Un homme responsable sur des rails
Egalement producteur, notamment pour Scorsese, DiCaprio travaille au financement d'
Atari (2009), un biopic de Nolan Bushnell, figure historique du jeu vidéo. Depuis ses débuts, son statut à Hollywood n'a cessé de progresser. L'acteur s'est fabriqué l'image d'un homme honnête et droit refusant de jouer le jeu de la starification. Il a peaufiné son jeu, trouvant une voie médiane entre classicisme et actor's studio, parfois avec brio, d'autres sans réel relief malgré une présence indéniable et un visage à la ressemblance de plus en plus troublante avec Erol Flynn - ce qui n'a pas du échapper à Scorsese.

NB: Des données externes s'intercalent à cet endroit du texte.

(** The first exchange of a conversation. *)
Example first_exchange :
  let clk := mkClock 1000 1000 2200 2201 in
  let asking := mkChat [greeting] "What is glaucoma?" false in
  map (fun m => (type m, id m))
      (messages (applyUpdates (fst (handleSendMessage clk asking)
                                 ++ snd (handleSendMessage clk asking)) asking))
  = [(bot, "1"); (user, "1000"); (bot, "2201")].
Proof. reflexivity. Qed.

End ChatFacts.

(* ===================================================================== *)
(** * Properties of the serving core's contract *)
(* ===================================================================== *)

Section CoreFacts.

Import Core.

Lemma byteQ_range (b : Byte.byte) : 0 <= byteQ b /\ byteQ b <= 255.
Proof.
  unfold byteQ. pose proof (Byte.to_N_bounded b) as Hb.
  split.
  - change 0 with (inject_Z 0). rewrite <- Zle_Qle. lia.
  - change 255 with (inject_Z 255). rewrite <- Zle_Qle. lia.
Qed.

Lemma frac_range (x : Q) :
  0 <= x - inject_Z (Qfloor x) /\ x - inject_Z (Qfloor x) <= 1.
Proof.
  pose proof (Qfloor_le x) as Hlo.
  pose proof (Qlt_floor x) as Hhi.
  rewrite inject_Z_plus in Hhi. change (inject_Z 1) with 1 in Hhi.
  split; lra.
Qed.

Lemma lerp_range (t a b lo hi : Q) :
  0 <= t -> t <= 1 -> lo <= a -> a <= hi -> lo <= b -> b <= hi ->
  lo <= lerp t a b /\ lerp t a b <= hi.
Proof.
  intros Ht0 Ht1 Ha0 Ha1 Hb0 Hb1. unfold lerp. split; nra.
Qed.

Lemma bilinear_range (img : Image3) (c i j : nat) :
  0 <= bilinear img c i j /\ bilinear img c i j <= 255.
Proof.
  unfold bilinear.
  destruct (frac_range (srcCoord i (height img))) as [Hy0 Hy1].
  destruct (frac_range (srcCoord j (width img))) as [Hx0 Hx1].
  assert (Hv : forall yy xx, 0 <= byteQ (chan c (pixel img yy xx))
                             /\ byteQ (chan c (pixel img yy xx)) <= 255)
    by (intros; apply byteQ_range).
  assert (Hrow : forall yy xa xb,
             0 <= lerp (srcCoord j (width img) - inject_Z (Qfloor (srcCoord j (width img))))
                       (byteQ (chan c (pixel img yy xa)))
                       (byteQ (chan c (pixel img yy xb)))
             /\ lerp (srcCoord j (width img) - inject_Z (Qfloor (srcCoord j (width img))))
                     (byteQ (chan c (pixel img yy xa)))
                     (byteQ (chan c (pixel img yy xb))) <= 255).
  { intros yy xa xb.
    apply lerp_range; try assumption; apply Hv. }
  apply lerp_range; try assumption; apply Hrow.
Qed.

Lemma resizeAndScale_shape (img : Image3) :
  hasShape 224 224 3 (resizeAndScale img).
Proof.
  unfold hasShape, resizeAndScale. split.
  - now rewrite length_map, length_seq.
  - apply Forall_map, Forall_forall. intros i _. split.
    + now rewrite length_map, length_seq.
    + apply Forall_map, Forall_forall. intros j _.
      now rewrite length_map, length_seq.
Qed.

Lemma resizeAndScale_range (img : Image3) : inUnitRange (resizeAndScale img).
Proof.
  unfold inUnitRange, resizeAndScale.
  apply Forall_map, Forall_forall. intros i _.
  apply Forall_map, Forall_forall. intros j _.
  apply Forall_map, Forall_forall. intros c _.
  destruct (bilinear_range img c i j) as [H0 H1].
  split.
  - apply Qle_shift_div_l; [reflexivity | lra].
  - apply Qle_shift_div_r; [reflexivity | lra].
Qed.

(** C6.  For every valid image input -- bytes that decode to a grid of
    any height, any width and any number of channels (grayscale,
    grayscale with alpha, colour, colour with alpha, or more) --
    [preprocess] succeeds, and the tensor it yields has exactly 224 rows
    of 224 pixels of 3 values, each value in [0,1]. *)
Theorem preprocess_shape_and_range
        (decode : RawImage -> option Decoded)
        (clahe gaussianBlur : Image3 -> Image3) (gain : Q)
        (detectCircle : Image3 -> option Circle) (circleThreshold : Q)
        (margin : nat) (assessQuality : Image3 -> QualityReport)
        (raw : RawImage) :
  validImage decode raw ->
  exists t q,
    preprocess decode clahe gaussianBlur gain detectCircle circleThreshold
               margin assessQuality raw = Ok (t, q)
    /\ hasShape 224 224 3 t
    /\ inUnitRange t.
Proof.
  intros (d & Hd & Hc). unfold preprocess. rewrite Hd.
  assert (Hrgb : exists img, toRGB d = Ok img).
  { unfold toRGB. destruct (d_channels d) as [| [| [| n]]];
      [now destruct Hc | | |]; eexists; reflexivity. }
  destruct Hrgb as [img Himg]. rewrite Himg.
  eexists; eexists. split; [reflexivity |].
  split; [apply resizeAndScale_shape | apply resizeAndScale_range].
Qed.

Lemma preprocess_shape_and_range_witness :
  let decode := fun _ : RawImage =>
                  Some (mkDecoded 2 3 2 (fun _ _ _ => Byte.x80)) in
  let noCircle := fun _ : Image3 => @None Circle in
  let quality := fun _ : Image3 => mkQuality 0 (128 # 1) 0 Poor in
  exists t q,
    preprocess decode (fun i => i) (fun i => i) (3 # 2) noCircle (1 # 2) 4%nat
               quality (mkRaw [] "image/png") = Ok (t, q)
    /\ hasShape 224 224 3 t
    /\ inUnitRange t.
Proof.
  intros decode noCircle quality.
  apply (preprocess_shape_and_range decode (fun i => i) (fun i => i) (3 # 2)
           noCircle (1 # 2) 4%nat quality (mkRaw [] "image/png")).
  exists (mkDecoded 2 3 2 (fun _ _ _ => Byte.x80)).
  split; [reflexivity | discriminate].
Defined.

(** Bytes that do not decode, and layouts that cannot be normalized, are
    the two ways [preprocess] fails. *)
Lemma preprocess_errors
      (decode : RawImage -> option Decoded)
      (clahe gaussianBlur : Image3 -> Image3) (gain : Q)
      (detectCircle : Image3 -> option Circle) (circleThreshold : Q)
      (margin : nat) (assessQuality : Image3 -> QualityReport)
      (raw : RawImage) (e : CoreError) :
  preprocess decode clahe gaussianBlur gain detectCircle circleThreshold
             margin assessQuality raw = Err e ->
  e = InvalidImageError \/ e = UnsupportedFormatError.
Proof.
  unfold preprocess. destruct (decode raw) as [d |]; [| intros [= <-]; now left].
  unfold toRGB.
  destruct (d_channels d) as [| [| [| n]]]; intros [= <-]; now right.
Qed.

Section ExplainFacts.

Variable targetLayer : string.
Variable pixelGradient : Image3 -> Attempt Grid.
Variable upsample : Grid -> nat -> nat -> Attempt Grid.
Variable render : Image3 -> Grid -> Attempt (list Byte.byte).

Let explain' := explain targetLayer pixelGradient upsample render.
Let gradCam' := gradCam targetLayer upsample.
Let pixelFallback' := pixelFallback pixelGradient upsample.

(** C7 (as the strategies have it).  [explain] never raises: for every
    model, tensor and image -- whatever the model's capture, the two
    strategies and the renderer do, raising included -- it returns
    normally, and its result is determined as follows.  When gradient
    capture is unavailable Grad-CAM fails, its failure is logged first
    and the pixel-gradient fallback is attempted next.  The map of the
    first strategy that succeeds is rendered: if the rendering succeeds
    the artifact is that figure, with the strategy that produced it; if
    the rendering fails the failure is logged and the artifact is
    [null].  When both strategies fail, each was attempted in order and
    the artifact is [null]. *)
Theorem explain_never_raises (m : Model) (t : NormalizedTensor) (img : Image3) :
  exists r l,
    explain' m t img = (Done r, l)
    /\ (forall f, captureStage m targetLayer t = Raised f ->
                  gradCam' m t img = Raised f
                  /\ exists l', l = StrategyFailed "grad-cam" f :: l')
    /\ (forall g bs,
          gradCam' m t img = Done g -> render img g = Done bs ->
          r = Some (mkArtifact bs "grad-cam" (Some targetLayer))
          /\ l = [StrategySucceeded "grad-cam"])
    /\ (forall g f,
          gradCam' m t img = Done g -> render img g = Raised f ->
          r = None
          /\ l = [StrategySucceeded "grad-cam"; RenderFailed f])
    /\ (forall f1 g bs,
          gradCam' m t img = Raised f1 ->
          pixelFallback' m t img = Done g -> render img g = Done bs ->
          r = Some (mkArtifact bs "pixel-gradient" None)
          /\ l = [StrategyFailed "grad-cam" f1;
                  StrategySucceeded "pixel-gradient"])
    /\ (forall f1 g f,
          gradCam' m t img = Raised f1 ->
          pixelFallback' m t img = Done g -> render img g = Raised f ->
          r = None
          /\ l = [StrategyFailed "grad-cam" f1;
                  StrategySucceeded "pixel-gradient"; RenderFailed f])
    /\ (forall f1 f2,
          gradCam' m t img = Raised f1 ->
          pixelFallback' m t img = Raised f2 ->
          r = None
          /\ l = [StrategyFailed "grad-cam" f1;
                  StrategyFailed "pixel-gradient" f2])
    /\ ((forall g, exists f, render img g = Raised f) -> r = None).
Proof.
  unfold explain', gradCam', pixelFallback', explain, explainUnguarded.
  unfold strategies, firstSuccess.
  assert (Hcap : forall f, captureStage m targetLayer t = Raised f ->
                           gradCam targetLayer upsample m t img = Raised f).
  { intros f Hf. unfold gradCam. now rewrite Hf. }
  destruct (gradCam targetLayer upsample m t img) as [g1 | f1] eqn:E1.
  - (* Grad-CAM produced a map *)
    destruct (render img g1) as [bs | fr] eqn:Er;
      (eexists; eexists; split; [reflexivity |]);
      (split; [intros f Hf; specialize (Hcap f Hf); discriminate |]);
      (split; [intros g bs' [= <-] Hr; rewrite Er in Hr;
               first [injection Hr as <-; split; reflexivity | discriminate] |]);
      (split; [intros g f [= <-] Hr; rewrite Er in Hr;
               first [injection Hr as <-; split; reflexivity | discriminate] |]);
      (split; [intros ? ? ? H; discriminate |]);
      (split; [intros ? ? ? H; discriminate |]);
      (split; [intros ? ? H; discriminate |]).
    + intros Hr. destruct (Hr g1) as [f Hf]. congruence.
    + reflexivity.
  - (* Grad-CAM failed: the fallback is tried *)
    destruct (pixelFallback pixelGradient upsample m t img) as [g2 | f2] eqn:E2.
    + destruct (render img g2) as [bs | fr] eqn:Er;
        (eexists; eexists; split; [reflexivity |]);
        (split; [intros f Hf; specialize (Hcap f Hf); injection Hcap as <-;
                 split; [reflexivity | eexists; reflexivity] |]);
        (split; [intros ? ? H; discriminate |]);
        (split; [intros ? ? H; discriminate |]);
        (split; [intros f g bs' [= <-] [= <-] Hr; rewrite Er in Hr;
                 first [injection Hr as <-; split; reflexivity | discriminate] |]);
        (split; [intros f g f' [= <-] [= <-] Hr; rewrite Er in Hr;
                 first [injection Hr as <-; split; reflexivity | discriminate] |]);
        (split; [intros ? ? _ H; discriminate |]).
      * intros Hr. destruct (Hr g2) as [f Hf]. congruence.
      * reflexivity.
    + eexists; eexists; split; [reflexivity |].
      split; [intros f Hf; specialize (Hcap f Hf); injection Hcap as <-;
              split; [reflexivity | eexists; reflexivity] |].
      split; [intros ? ? H; discriminate |].
      split; [intros ? ? H; discriminate |].
      split; [intros ? ? ? _ H; discriminate |].
      split; [intros ? ? ? _ H; discriminate |].
      split; [intros ? ? [= <-] [= <-]; split; reflexivity | reflexivity].
Qed.
(** * Frizzle collaborative travel-planning agent

    A shallow embedding of [src/agent/agent.py]: the checklist and itinerary
    payload builders, the points-of-interest adapter, the four backend tools
    and the two-node dispatch graph, followed by the properties the
    specification states about them.

    Conventions of the embedding.
    - A Python [str] is a [string] holding its UTF-8 encoding.  Iterating a
      [str] and slicing it go through [PyStr.chars], which cuts the bytes at
      code-point boundaries; [lower], [title] and [strip] work on the code
      points, with the character database of module [Unicode].
    - A Python [int] is a [Z]; a Python [float] is a binary64 value of
      [spec_float] with the operations of [SpecFloat] at precision 53.
    - A [dict] read only through [get] is a [gmap]; a [dict] that is iterated
      or serialised keeps its insertion order in a list or a record.
    - A Python exception is [None] in the [option] monad.
    - The hosted model, the places service and the environment are records
      of functions ([Model], [World]); the message history and the tool
      node of the graph follow the graph library ([add_messages],
      [ToolNode]), and the validation of tool arguments is a [Schema]. *)

From Stdlib Require Import ZArith String Ascii List Lia DecimalString.
From Stdlib Require Import Floats.SpecFloat.
From stdpp Require Import gmap strings list fin_maps.

Open Scope Z_scope.

Set Warnings "-register-all,-clear-no-such-hyp,-abstract-large-number".

(** ** The character database of Python's [str]

    The case mappings and character classes behind [str.lower],
    [str.title] and [str.strip], as CPython 3.11 carries them (Unicode
    14.0.0).  Code points are integers.  A run [(first, last, stride,
    delta)] maps every code point [first + k * stride] up to [last] to
    itself plus [delta]; the runs are sorted by their first code point. *)

Module Unicode.

Definition run : Type := Z * Z * Z * Z.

Pas encore oscarisé mais fortement oscarisable, il mène désormais sa carrière avec assurance, refusant les compromis pour privilégier les projets conformes à sa vision du cinéma. Lucide, il minimise les risques, travaillant consciencieusement à sa légitimité artistique. Une forme d'assurance l'évitant de s'aventurer sur des œuvres qui pourtant ferait évoluer une filmographie désormais un peu trop attendue. Car, avec la maturité, DiCaprio semble avoir acquis en politique comme dans sa profession une conscience solide des choses aux allures programmées et immuables. Une certaine forme de rationalisation, une idée carrée de ce qu'il faut faire ou pas, de là où il faut être ou éviter, avec un sérieux un peu consensuel, sans prise de risques, presque figé dans l'attente cérémonial académique qui le consacrera parmi ses pères. Quelques soient les sujets ou les personnages, malgré un talent qui demeure visible à chaque film, DiCaprio paraît s'être installé sur des rails dont on voudrait parfois le voir dérailler. Par pure beauté de l'accident ou mise en danger dont les acteurs sortent parfois grandis. Mais sa carrière est encore longue, elle débute à peine et nous accompagne. Un beau privilège.